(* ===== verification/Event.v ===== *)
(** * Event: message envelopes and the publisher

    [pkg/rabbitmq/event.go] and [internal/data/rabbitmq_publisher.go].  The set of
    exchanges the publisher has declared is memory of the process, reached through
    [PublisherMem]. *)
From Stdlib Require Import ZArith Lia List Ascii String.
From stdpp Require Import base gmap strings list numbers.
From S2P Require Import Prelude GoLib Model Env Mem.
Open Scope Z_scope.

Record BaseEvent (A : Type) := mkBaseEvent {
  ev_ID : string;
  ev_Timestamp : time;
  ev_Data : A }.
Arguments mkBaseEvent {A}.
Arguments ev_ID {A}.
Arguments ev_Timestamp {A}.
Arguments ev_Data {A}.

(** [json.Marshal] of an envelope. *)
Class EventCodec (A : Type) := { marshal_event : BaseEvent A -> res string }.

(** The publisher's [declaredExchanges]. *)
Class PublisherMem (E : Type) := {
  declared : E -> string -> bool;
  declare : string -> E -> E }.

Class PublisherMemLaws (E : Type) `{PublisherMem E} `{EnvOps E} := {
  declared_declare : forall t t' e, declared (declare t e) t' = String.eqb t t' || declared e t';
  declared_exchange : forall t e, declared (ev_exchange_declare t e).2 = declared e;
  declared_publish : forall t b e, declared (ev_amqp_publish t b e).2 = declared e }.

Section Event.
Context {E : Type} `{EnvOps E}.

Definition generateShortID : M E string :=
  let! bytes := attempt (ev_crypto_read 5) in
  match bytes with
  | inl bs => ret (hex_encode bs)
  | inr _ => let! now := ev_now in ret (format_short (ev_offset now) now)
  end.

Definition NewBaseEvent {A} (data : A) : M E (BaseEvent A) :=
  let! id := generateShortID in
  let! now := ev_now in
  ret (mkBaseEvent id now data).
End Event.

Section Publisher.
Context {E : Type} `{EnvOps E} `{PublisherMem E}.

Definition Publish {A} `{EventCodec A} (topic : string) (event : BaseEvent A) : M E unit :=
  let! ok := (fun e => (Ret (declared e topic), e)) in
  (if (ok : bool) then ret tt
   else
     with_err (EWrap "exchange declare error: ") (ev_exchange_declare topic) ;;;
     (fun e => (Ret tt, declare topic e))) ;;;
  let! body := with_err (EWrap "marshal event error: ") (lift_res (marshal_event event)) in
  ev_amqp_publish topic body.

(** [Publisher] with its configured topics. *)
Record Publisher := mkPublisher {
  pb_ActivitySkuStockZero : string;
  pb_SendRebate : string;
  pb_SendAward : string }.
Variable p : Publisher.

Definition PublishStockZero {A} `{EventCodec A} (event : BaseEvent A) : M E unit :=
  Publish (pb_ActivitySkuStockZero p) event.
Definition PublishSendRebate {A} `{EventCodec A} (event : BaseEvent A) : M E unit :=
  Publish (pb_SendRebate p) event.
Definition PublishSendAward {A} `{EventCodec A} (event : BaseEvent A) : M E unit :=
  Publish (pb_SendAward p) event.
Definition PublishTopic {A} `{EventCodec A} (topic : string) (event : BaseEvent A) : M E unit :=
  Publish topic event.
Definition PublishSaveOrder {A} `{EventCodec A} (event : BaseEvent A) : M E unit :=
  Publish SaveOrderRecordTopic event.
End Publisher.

TASK STATEMENT:
Keeping every word in place, restate the entries above.

RESULT:
(* ===== verification/Event.v ===== *)
(** * Event: message envelopes and the publisher

    [pkg/rabbitmq/event.go] and [internal/data/rabbitmq_publisher.go].  The set of
    exchanges the publisher has declared is memory of the process, reached through
    [PublisherMem]. *)
From Stdlib Require Import ZArith Lia List Ascii String.
From stdpp Require Import base gmap strings list numbers.
From S2P Require Import Prelude GoLib Model Env Mem.
Open Scope Z_scope.

Record BaseEvent (A : Type) := mkBaseEvent {
  ev_ID : string;
  ev_Timestamp : time;
  ev_Data : A }.
Arguments mkBaseEvent {A}.
Arguments ev_ID {A}.
Arguments ev_Timestamp {A}.
Arguments ev_Data {A}.

(** [json.Marshal] of an envelope. *)
Class EventCodec (A : Type) := { marshal_event : BaseEvent A -> res string }.

(** The publisher's [declaredExchanges]. *)
Class PublisherMem (E : Type) := {
  declared : E -> string -> bool;
  declare : string -> E -> E }.

Class PublisherMemLaws (E : Type) `{PublisherMem E} `{EnvOps E} := {
  declared_declare : forall t t' e, declared (declare t e) t' = String.eqb t t' || declared e t';
  declared_exchange : forall t e, declared (ev_exchange_declare t e).2 = declared e;
  declared_publish : forall t b e, declared (ev_amqp_publish t b e).2 = declared e }.

Section Event.
Context {E : Type} `{EnvOps E}.

Definition generateShortID : M E string :=
  let! bytes := attempt (ev_crypto_read 5) in
  match bytes with
  | inl bs => ret (hex_encode bs)
  | inr _ => let! now := ev_now in ret (format_short (ev_offset now) now)
  end.

Definition NewBaseEvent {A} (data : A) : M E (BaseEvent A) :=
  let! id := generateShortID in
  let! now := ev_now in
  ret (mkBaseEvent id now data).
End Event.

Section Publisher.
Context {E : Type} `{EnvOps E} `{PublisherMem E}.

Definition Publish {A} `{EventCodec A} (topic : string) (event : BaseEvent A) : M E unit :=
  let! ok := (fun e => (Ret (declared e topic), e)) in
  (if (ok : bool) then ret tt
   else
     with_err (EWrap "exchange declare error: ") (ev_exchange_declare topic) ;;;
     (fun e => (Ret tt, declare topic e))) ;;;
  let! body := with_err (EWrap "marshal event error: ") (lift_res (marshal_event event)) in
  ev_amqp_publish topic body.

(** [Publisher] with its configured topics. *)
Record Publisher := mkPublisher {
  pb_ActivitySkuStockZero : string;
  pb_SendRebate : string;
  pb_SendAward : string }.
Variable p : Publisher.

Definition PublishStockZero {A} `{EventCodec A} (event : BaseEvent A) : M E unit :=
  Publish (pb_ActivitySkuStockZero p) event.
Definition PublishSendRebate {A} `{EventCodec A} (event : BaseEvent A) : M E unit :=
  Publish (pb_SendRebate p) event.
Definition PublishSendAward {A} `{EventCodec A} (event : BaseEvent A) : M E unit :=
  Publish (pb_SendAward p) event.
Definition PublishTopic {A} `{EventCodec A} (topic : string) (event : BaseEvent A) : M E unit :=
  Publish topic event.
Definition PublishSaveOrder {A} `{EventCodec A} (event : BaseEvent A) : M E unit :=
  Publish SaveOrderRecordTopic event.
End Publisher.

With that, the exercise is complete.